-- INFORMATION SUPPLIED --
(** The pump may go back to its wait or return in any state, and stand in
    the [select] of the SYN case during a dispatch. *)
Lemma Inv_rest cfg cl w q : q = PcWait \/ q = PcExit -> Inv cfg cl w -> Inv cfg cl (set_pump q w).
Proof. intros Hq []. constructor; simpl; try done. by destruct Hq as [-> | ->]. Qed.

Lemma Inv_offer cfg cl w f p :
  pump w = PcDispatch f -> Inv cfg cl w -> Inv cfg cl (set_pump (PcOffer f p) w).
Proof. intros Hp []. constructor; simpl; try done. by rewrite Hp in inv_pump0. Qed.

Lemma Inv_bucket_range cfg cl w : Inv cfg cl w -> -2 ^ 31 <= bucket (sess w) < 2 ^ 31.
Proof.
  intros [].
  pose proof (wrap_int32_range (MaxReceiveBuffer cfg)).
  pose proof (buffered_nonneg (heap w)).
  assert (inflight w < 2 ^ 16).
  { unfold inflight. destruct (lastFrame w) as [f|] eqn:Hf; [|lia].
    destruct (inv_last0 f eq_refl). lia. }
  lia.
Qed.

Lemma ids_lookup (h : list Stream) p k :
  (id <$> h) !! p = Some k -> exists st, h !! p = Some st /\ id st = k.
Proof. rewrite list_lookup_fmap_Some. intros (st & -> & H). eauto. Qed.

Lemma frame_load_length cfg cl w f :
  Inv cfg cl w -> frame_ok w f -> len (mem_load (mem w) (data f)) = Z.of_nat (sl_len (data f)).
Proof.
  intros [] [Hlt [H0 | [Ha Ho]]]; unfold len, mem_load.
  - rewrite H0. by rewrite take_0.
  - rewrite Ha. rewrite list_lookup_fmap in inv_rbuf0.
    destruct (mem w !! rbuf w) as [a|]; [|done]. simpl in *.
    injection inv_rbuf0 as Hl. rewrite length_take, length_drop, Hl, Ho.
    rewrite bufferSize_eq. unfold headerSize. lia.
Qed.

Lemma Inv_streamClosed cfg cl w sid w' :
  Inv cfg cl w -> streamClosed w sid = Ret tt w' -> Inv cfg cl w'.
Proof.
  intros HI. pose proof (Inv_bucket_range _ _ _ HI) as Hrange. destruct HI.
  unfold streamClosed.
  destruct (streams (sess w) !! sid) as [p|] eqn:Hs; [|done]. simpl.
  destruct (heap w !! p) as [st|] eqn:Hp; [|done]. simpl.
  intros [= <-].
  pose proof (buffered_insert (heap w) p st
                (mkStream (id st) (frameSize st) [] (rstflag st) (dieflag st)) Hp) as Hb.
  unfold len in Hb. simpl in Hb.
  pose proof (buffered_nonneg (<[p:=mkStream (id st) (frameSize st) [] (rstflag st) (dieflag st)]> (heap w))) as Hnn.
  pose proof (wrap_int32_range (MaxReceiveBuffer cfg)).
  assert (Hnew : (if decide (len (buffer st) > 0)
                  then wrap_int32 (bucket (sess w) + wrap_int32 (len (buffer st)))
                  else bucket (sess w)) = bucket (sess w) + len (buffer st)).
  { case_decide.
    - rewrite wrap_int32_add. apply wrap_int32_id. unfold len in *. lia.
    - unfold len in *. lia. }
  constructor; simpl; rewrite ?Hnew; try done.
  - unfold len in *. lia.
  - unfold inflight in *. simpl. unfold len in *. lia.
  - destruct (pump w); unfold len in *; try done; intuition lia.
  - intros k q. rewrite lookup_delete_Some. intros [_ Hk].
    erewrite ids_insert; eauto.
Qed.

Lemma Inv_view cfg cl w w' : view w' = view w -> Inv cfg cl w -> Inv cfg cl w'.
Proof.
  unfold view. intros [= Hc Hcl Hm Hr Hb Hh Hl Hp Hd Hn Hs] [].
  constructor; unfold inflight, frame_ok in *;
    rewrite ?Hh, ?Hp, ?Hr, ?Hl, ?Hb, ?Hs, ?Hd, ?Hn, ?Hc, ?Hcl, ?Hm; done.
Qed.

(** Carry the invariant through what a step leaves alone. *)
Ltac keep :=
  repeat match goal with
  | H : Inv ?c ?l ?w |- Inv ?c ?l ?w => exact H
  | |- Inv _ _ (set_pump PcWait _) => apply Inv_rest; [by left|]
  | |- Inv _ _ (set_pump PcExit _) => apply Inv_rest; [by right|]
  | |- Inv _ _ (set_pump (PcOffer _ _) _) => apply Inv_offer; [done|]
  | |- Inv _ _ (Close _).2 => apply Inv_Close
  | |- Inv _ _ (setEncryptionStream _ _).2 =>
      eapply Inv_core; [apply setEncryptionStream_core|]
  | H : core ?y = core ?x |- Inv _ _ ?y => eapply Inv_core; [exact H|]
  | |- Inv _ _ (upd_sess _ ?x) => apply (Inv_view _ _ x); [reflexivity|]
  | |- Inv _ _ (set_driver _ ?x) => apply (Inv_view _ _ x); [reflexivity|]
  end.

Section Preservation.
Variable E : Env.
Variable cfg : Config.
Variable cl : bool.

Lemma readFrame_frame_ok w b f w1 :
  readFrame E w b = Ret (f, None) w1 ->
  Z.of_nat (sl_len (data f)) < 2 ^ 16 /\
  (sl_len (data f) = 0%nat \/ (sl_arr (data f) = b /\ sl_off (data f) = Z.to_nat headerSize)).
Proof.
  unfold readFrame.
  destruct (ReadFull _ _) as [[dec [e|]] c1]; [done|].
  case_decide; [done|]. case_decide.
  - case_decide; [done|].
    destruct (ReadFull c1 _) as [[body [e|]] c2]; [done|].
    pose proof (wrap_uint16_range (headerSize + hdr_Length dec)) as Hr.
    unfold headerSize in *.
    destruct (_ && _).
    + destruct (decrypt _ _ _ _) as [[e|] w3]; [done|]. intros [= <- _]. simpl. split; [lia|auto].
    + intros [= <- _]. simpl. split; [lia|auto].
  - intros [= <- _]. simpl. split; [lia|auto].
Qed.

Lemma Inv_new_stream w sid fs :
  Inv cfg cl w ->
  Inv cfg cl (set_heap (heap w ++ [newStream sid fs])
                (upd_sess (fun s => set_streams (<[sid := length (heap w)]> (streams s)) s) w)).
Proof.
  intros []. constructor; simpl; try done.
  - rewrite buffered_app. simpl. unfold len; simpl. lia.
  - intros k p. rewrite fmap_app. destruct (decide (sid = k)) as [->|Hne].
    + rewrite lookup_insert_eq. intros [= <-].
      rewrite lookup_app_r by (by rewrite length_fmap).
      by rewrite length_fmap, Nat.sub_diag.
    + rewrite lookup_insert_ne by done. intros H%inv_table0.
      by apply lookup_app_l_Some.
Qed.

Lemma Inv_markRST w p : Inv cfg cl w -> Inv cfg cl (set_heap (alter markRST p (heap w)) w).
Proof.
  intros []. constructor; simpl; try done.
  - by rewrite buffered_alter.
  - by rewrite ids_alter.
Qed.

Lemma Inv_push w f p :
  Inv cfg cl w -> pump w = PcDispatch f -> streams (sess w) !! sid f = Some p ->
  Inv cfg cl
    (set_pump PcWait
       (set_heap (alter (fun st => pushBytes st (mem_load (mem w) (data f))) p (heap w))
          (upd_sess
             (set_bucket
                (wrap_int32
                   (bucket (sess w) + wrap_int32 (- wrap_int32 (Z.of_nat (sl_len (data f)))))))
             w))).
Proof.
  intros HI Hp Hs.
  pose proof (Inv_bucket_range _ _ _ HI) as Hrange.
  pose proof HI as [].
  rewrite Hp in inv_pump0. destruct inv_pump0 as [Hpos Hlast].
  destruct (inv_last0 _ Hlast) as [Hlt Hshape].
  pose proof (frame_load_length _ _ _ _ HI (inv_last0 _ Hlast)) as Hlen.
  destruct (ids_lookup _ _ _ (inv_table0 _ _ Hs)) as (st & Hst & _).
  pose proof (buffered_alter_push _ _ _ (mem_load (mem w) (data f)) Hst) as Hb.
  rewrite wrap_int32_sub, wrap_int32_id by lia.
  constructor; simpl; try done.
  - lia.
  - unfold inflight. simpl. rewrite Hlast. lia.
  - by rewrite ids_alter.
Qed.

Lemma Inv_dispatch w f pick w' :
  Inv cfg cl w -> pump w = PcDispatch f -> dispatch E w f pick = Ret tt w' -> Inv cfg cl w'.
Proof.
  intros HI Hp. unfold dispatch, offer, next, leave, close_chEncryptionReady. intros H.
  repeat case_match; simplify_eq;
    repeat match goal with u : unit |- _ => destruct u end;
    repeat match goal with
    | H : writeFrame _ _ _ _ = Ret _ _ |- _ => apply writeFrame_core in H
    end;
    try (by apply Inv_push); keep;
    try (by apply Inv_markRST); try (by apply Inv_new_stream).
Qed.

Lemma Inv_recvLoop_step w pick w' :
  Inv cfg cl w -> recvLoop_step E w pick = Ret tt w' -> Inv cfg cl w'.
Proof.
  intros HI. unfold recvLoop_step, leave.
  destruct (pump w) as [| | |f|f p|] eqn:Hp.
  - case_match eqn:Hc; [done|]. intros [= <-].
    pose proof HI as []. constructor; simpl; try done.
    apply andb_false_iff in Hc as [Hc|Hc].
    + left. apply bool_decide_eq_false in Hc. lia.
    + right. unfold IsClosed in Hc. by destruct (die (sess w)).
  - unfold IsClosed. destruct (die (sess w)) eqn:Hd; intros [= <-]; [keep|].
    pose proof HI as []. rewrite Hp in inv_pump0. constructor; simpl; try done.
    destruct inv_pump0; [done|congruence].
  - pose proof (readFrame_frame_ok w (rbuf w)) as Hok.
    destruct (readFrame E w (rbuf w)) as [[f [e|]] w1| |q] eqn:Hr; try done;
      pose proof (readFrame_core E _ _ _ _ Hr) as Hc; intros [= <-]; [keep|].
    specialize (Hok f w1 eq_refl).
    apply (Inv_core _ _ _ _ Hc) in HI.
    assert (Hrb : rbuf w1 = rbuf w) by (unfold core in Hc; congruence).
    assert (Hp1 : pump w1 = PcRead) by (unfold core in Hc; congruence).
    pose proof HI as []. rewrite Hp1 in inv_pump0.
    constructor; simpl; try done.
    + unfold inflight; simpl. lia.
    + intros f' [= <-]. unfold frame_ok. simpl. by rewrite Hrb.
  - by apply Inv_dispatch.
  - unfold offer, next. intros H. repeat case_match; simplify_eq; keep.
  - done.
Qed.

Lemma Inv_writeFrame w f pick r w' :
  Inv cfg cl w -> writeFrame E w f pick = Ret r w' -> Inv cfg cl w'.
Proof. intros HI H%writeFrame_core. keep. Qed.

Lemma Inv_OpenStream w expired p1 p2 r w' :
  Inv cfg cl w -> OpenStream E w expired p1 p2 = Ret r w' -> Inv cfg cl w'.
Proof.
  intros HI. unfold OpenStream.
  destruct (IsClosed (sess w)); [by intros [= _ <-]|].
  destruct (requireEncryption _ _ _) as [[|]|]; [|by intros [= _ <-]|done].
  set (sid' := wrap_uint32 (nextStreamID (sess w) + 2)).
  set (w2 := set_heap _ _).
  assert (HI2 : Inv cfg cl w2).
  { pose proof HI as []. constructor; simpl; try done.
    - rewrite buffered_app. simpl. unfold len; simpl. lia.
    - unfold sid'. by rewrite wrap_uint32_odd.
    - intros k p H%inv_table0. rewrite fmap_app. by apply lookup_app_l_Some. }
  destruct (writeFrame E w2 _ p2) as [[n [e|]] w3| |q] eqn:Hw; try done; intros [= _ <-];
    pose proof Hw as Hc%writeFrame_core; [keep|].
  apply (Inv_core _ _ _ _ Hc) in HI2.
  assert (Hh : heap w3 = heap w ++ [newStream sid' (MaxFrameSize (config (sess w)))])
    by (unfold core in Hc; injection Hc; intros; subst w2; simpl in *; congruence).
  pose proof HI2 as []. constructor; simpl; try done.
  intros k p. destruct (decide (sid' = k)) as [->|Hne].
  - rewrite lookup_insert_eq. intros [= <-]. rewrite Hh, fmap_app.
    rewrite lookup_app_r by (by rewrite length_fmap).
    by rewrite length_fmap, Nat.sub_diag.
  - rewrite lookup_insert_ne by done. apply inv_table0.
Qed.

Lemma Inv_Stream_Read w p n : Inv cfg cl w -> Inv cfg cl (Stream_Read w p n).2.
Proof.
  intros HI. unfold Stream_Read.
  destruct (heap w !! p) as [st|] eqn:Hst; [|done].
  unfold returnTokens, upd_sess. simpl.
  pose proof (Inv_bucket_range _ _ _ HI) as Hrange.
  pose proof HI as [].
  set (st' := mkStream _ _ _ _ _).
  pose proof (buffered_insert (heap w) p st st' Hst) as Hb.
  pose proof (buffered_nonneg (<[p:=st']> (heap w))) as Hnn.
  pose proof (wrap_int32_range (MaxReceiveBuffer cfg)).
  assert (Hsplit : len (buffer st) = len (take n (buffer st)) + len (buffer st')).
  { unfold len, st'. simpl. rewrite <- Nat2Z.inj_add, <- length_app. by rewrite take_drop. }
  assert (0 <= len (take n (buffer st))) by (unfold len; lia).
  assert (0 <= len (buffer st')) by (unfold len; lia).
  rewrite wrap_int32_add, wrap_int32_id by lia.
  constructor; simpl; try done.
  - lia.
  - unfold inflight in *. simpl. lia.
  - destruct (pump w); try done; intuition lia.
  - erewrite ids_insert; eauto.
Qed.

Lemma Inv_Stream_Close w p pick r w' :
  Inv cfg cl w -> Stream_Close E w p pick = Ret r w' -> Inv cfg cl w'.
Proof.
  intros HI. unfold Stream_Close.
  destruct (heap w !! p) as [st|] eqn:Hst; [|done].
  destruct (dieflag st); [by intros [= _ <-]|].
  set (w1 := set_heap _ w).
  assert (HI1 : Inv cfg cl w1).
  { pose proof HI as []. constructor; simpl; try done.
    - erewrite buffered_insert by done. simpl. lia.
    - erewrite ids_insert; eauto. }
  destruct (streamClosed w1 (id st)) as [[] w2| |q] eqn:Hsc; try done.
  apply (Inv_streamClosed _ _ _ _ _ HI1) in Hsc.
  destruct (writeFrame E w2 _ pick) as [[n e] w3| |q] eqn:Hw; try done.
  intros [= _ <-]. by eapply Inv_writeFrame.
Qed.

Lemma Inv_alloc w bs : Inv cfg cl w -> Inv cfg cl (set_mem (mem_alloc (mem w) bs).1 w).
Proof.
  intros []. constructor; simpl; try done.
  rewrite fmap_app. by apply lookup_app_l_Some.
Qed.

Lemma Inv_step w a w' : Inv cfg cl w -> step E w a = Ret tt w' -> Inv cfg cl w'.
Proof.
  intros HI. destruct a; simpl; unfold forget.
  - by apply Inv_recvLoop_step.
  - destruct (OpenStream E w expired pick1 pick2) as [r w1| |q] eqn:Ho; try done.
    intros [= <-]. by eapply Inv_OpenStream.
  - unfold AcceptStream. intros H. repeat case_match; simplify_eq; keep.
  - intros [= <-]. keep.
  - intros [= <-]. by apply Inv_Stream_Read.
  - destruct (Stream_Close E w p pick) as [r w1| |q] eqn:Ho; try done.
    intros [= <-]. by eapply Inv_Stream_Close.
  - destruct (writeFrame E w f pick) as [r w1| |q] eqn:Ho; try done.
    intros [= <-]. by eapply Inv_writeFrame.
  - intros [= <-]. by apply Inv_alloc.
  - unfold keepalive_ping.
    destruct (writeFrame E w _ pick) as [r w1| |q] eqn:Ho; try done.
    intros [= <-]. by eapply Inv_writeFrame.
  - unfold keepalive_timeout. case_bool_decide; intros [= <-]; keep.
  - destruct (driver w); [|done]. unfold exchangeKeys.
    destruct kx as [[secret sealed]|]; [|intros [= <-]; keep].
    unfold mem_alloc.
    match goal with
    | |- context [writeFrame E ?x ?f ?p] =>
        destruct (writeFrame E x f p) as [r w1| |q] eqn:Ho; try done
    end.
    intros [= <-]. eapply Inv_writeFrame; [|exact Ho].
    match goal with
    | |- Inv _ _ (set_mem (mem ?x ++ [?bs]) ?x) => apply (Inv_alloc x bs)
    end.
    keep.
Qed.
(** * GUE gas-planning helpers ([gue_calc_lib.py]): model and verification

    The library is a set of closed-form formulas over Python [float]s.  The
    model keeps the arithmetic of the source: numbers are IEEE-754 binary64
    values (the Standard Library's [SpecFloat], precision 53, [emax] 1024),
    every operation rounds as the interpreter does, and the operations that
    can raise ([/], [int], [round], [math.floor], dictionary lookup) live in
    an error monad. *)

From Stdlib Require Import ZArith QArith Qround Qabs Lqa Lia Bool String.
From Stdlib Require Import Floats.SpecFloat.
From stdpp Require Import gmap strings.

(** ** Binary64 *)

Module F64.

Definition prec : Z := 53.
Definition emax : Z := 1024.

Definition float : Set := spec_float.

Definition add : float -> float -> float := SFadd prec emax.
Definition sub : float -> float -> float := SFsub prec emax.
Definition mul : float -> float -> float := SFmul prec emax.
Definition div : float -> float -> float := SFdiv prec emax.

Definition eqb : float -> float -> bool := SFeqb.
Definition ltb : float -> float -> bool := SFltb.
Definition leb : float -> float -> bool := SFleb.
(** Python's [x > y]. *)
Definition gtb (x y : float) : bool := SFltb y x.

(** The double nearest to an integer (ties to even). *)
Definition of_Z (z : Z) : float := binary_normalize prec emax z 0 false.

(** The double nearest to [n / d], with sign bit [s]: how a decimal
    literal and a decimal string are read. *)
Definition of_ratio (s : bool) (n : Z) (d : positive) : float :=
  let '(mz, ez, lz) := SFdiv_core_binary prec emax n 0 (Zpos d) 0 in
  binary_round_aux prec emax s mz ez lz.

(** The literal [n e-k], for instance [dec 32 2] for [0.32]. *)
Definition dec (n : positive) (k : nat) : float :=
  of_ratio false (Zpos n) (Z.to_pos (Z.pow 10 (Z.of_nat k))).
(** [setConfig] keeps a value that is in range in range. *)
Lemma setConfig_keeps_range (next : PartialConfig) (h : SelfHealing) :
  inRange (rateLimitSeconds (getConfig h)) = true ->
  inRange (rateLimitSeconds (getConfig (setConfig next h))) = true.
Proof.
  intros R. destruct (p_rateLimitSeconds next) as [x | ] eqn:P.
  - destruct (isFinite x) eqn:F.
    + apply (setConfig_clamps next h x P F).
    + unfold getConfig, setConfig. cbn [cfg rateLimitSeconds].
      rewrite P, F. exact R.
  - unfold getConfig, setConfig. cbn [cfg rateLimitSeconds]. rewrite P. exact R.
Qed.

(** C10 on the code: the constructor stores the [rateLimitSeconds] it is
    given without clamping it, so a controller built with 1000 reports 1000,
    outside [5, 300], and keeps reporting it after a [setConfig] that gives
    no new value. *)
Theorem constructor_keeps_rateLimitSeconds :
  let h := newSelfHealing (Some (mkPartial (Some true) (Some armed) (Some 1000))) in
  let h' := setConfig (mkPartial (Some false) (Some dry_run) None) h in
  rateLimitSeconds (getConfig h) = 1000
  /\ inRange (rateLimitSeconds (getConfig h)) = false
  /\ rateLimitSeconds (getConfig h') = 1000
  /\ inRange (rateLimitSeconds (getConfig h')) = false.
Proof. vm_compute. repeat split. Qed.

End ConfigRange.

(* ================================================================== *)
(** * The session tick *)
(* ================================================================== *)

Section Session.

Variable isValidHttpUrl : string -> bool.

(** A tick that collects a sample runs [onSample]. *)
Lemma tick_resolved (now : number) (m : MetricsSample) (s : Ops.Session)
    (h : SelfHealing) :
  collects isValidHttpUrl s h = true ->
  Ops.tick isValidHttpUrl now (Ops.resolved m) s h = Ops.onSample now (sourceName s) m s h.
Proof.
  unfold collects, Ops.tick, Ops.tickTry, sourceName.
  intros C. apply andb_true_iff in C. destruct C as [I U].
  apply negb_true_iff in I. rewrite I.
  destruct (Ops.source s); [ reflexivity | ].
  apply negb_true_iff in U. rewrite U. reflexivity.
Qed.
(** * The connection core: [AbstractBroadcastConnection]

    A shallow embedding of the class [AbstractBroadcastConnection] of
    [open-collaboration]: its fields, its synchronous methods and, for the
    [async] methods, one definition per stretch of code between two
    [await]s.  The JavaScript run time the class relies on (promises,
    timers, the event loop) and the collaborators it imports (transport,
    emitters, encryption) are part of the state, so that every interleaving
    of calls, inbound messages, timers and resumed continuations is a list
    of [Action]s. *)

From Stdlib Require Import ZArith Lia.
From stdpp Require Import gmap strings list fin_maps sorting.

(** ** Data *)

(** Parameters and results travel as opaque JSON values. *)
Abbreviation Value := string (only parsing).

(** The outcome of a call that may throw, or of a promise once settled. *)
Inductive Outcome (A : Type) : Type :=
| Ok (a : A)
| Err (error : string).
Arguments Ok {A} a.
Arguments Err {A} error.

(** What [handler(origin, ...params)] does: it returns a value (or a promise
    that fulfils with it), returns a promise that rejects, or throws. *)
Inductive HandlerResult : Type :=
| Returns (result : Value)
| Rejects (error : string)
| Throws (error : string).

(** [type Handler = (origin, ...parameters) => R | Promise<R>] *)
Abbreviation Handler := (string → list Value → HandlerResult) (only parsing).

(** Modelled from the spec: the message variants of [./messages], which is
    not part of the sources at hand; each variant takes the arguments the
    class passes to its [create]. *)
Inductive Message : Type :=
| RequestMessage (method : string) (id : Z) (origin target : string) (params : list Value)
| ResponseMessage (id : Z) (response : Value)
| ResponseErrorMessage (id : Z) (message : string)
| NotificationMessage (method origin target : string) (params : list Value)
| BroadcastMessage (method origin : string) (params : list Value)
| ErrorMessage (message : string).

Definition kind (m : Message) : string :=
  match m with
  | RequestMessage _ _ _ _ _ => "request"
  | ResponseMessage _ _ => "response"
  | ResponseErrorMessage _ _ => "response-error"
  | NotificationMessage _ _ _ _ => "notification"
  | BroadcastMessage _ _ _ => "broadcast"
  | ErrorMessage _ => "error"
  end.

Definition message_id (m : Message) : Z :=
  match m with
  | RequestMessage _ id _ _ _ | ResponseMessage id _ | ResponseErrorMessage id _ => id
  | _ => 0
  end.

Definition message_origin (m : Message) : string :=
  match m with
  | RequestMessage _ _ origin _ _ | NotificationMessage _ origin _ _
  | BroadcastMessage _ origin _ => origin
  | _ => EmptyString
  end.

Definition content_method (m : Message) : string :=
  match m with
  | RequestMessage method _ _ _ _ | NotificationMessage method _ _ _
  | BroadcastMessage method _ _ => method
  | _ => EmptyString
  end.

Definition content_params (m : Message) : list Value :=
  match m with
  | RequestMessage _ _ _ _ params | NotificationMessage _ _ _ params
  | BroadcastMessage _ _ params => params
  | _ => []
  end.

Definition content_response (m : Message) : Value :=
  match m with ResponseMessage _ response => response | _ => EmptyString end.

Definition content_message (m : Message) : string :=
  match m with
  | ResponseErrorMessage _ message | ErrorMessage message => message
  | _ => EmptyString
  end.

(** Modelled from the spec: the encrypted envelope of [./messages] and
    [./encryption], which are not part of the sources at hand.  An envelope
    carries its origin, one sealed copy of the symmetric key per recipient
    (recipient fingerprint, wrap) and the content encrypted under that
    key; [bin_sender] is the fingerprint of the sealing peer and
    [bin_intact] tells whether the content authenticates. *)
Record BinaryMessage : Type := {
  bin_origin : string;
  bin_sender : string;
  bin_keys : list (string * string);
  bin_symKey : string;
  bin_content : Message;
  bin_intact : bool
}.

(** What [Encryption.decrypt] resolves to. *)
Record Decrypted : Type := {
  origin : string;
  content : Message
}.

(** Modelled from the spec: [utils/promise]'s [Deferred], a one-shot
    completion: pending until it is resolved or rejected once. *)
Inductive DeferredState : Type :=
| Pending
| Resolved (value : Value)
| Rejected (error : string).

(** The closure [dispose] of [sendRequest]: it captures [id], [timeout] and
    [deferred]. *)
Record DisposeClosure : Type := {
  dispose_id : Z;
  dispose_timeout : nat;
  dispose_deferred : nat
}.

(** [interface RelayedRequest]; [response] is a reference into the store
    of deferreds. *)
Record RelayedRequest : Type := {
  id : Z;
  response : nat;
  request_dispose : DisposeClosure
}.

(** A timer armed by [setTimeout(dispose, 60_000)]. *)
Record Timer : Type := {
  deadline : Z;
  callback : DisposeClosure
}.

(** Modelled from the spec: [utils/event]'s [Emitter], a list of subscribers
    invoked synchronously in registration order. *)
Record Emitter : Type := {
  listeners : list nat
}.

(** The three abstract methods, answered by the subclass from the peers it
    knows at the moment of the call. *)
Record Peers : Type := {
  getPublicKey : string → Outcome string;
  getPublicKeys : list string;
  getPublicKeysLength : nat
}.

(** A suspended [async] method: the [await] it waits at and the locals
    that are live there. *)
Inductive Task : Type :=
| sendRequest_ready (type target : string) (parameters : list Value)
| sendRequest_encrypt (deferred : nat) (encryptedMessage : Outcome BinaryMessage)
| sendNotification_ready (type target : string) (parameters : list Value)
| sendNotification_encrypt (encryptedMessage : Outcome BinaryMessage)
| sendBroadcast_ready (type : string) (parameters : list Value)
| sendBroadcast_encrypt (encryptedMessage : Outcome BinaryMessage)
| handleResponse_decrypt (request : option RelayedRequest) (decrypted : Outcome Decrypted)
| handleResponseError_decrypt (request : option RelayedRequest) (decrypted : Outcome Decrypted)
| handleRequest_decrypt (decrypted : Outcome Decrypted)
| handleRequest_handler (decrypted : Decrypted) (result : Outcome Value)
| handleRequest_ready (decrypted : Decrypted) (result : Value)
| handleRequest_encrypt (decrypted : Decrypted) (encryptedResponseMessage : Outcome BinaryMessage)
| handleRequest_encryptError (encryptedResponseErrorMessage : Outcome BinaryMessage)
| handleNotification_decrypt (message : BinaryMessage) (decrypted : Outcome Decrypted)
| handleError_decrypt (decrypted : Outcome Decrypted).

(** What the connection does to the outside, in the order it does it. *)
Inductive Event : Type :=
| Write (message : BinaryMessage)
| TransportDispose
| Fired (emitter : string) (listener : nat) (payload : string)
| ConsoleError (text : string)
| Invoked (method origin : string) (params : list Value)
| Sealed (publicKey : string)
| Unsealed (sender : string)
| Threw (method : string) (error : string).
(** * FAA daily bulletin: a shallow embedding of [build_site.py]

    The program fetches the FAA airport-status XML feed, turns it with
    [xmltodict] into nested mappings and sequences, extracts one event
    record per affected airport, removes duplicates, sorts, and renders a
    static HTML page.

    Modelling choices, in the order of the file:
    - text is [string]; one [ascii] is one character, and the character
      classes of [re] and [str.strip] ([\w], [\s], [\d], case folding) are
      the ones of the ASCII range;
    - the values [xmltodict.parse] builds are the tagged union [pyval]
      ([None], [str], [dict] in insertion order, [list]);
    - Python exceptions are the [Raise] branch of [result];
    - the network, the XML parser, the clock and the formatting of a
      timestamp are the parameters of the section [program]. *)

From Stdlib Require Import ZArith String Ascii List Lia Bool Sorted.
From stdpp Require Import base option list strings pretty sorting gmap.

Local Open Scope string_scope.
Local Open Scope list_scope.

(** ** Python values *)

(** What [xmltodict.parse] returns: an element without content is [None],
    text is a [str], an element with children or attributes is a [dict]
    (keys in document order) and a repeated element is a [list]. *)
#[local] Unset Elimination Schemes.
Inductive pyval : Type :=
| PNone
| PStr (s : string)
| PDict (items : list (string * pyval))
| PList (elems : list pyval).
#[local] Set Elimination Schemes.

-- YOUR INSTRUCTIONS --
Your task is to reproduce the entries exactly, starting at the first line and ending with the line containing "pose proof (buffered_nonneg (<[p:=mkStream".

-- EXERCISE OUTPUT --
(** The pump may go back to its wait or return in any state, and stand in
    the [select] of the SYN case during a dispatch. *)
Lemma Inv_rest cfg cl w q : q = PcWait \/ q = PcExit -> Inv cfg cl w -> Inv cfg cl (set_pump q w).
Proof. intros Hq []. constructor; simpl; try done. by destruct Hq as [-> | ->]. Qed.

Lemma Inv_offer cfg cl w f p :
  pump w = PcDispatch f -> Inv cfg cl w -> Inv cfg cl (set_pump (PcOffer f p) w).
Proof. intros Hp []. constructor; simpl; try done. by rewrite Hp in inv_pump0. Qed.

Lemma Inv_bucket_range cfg cl w : Inv cfg cl w -> -2 ^ 31 <= bucket (sess w) < 2 ^ 31.
Proof.
  intros [].
  pose proof (wrap_int32_range (MaxReceiveBuffer cfg)).
  pose proof (buffered_nonneg (heap w)).
  assert (inflight w < 2 ^ 16).
  { unfold inflight. destruct (lastFrame w) as [f|] eqn:Hf; [|lia].
    destruct (inv_last0 f eq_refl). lia. }
  lia.
Qed.

Lemma ids_lookup (h : list Stream) p k :
  (id <$> h) !! p = Some k -> exists st, h !! p = Some st /\ id st = k.
Proof. rewrite list_lookup_fmap_Some. intros (st & -> & H). eauto. Qed.

Lemma frame_load_length cfg cl w f :
  Inv cfg cl w -> frame_ok w f -> len (mem_load (mem w) (data f)) = Z.of_nat (sl_len (data f)).
Proof.
  intros [] [Hlt [H0 | [Ha Ho]]]; unfold len, mem_load.
  - rewrite H0. by rewrite take_0.
  - rewrite Ha. rewrite list_lookup_fmap in inv_rbuf0.
    destruct (mem w !! rbuf w) as [a|]; [|done]. simpl in *.
    injection inv_rbuf0 as Hl. rewrite length_take, length_drop, Hl, Ho.
    rewrite bufferSize_eq. unfold headerSize. lia.
Qed.

Lemma Inv_streamClosed cfg cl w sid w' :
  Inv cfg cl w -> streamClosed w sid = Ret tt w' -> Inv cfg cl w'.
Proof.
  intros HI. pose proof (Inv_bucket_range _ _ _ HI) as Hrange. destruct HI.
  unfold streamClosed.
  destruct (streams (sess w) !! sid) as [p|] eqn:Hs; [|done]. simpl.
  destruct (heap w !! p) as [st|] eqn:Hp; [|done]. simpl.
  intros [= <-].
  pose proof (buffered_insert (heap w) p st
                (mkStream (id st) (frameSize st) [] (rstflag st) (dieflag st)) Hp) as Hb.
  unfold len in Hb. simpl in Hb.
  pose proof (buffered_nonneg (<[p:=mkStream (id st) (frameSize st) [] (rstflag st) (dieflag st)]> (heap w))) as Hnn.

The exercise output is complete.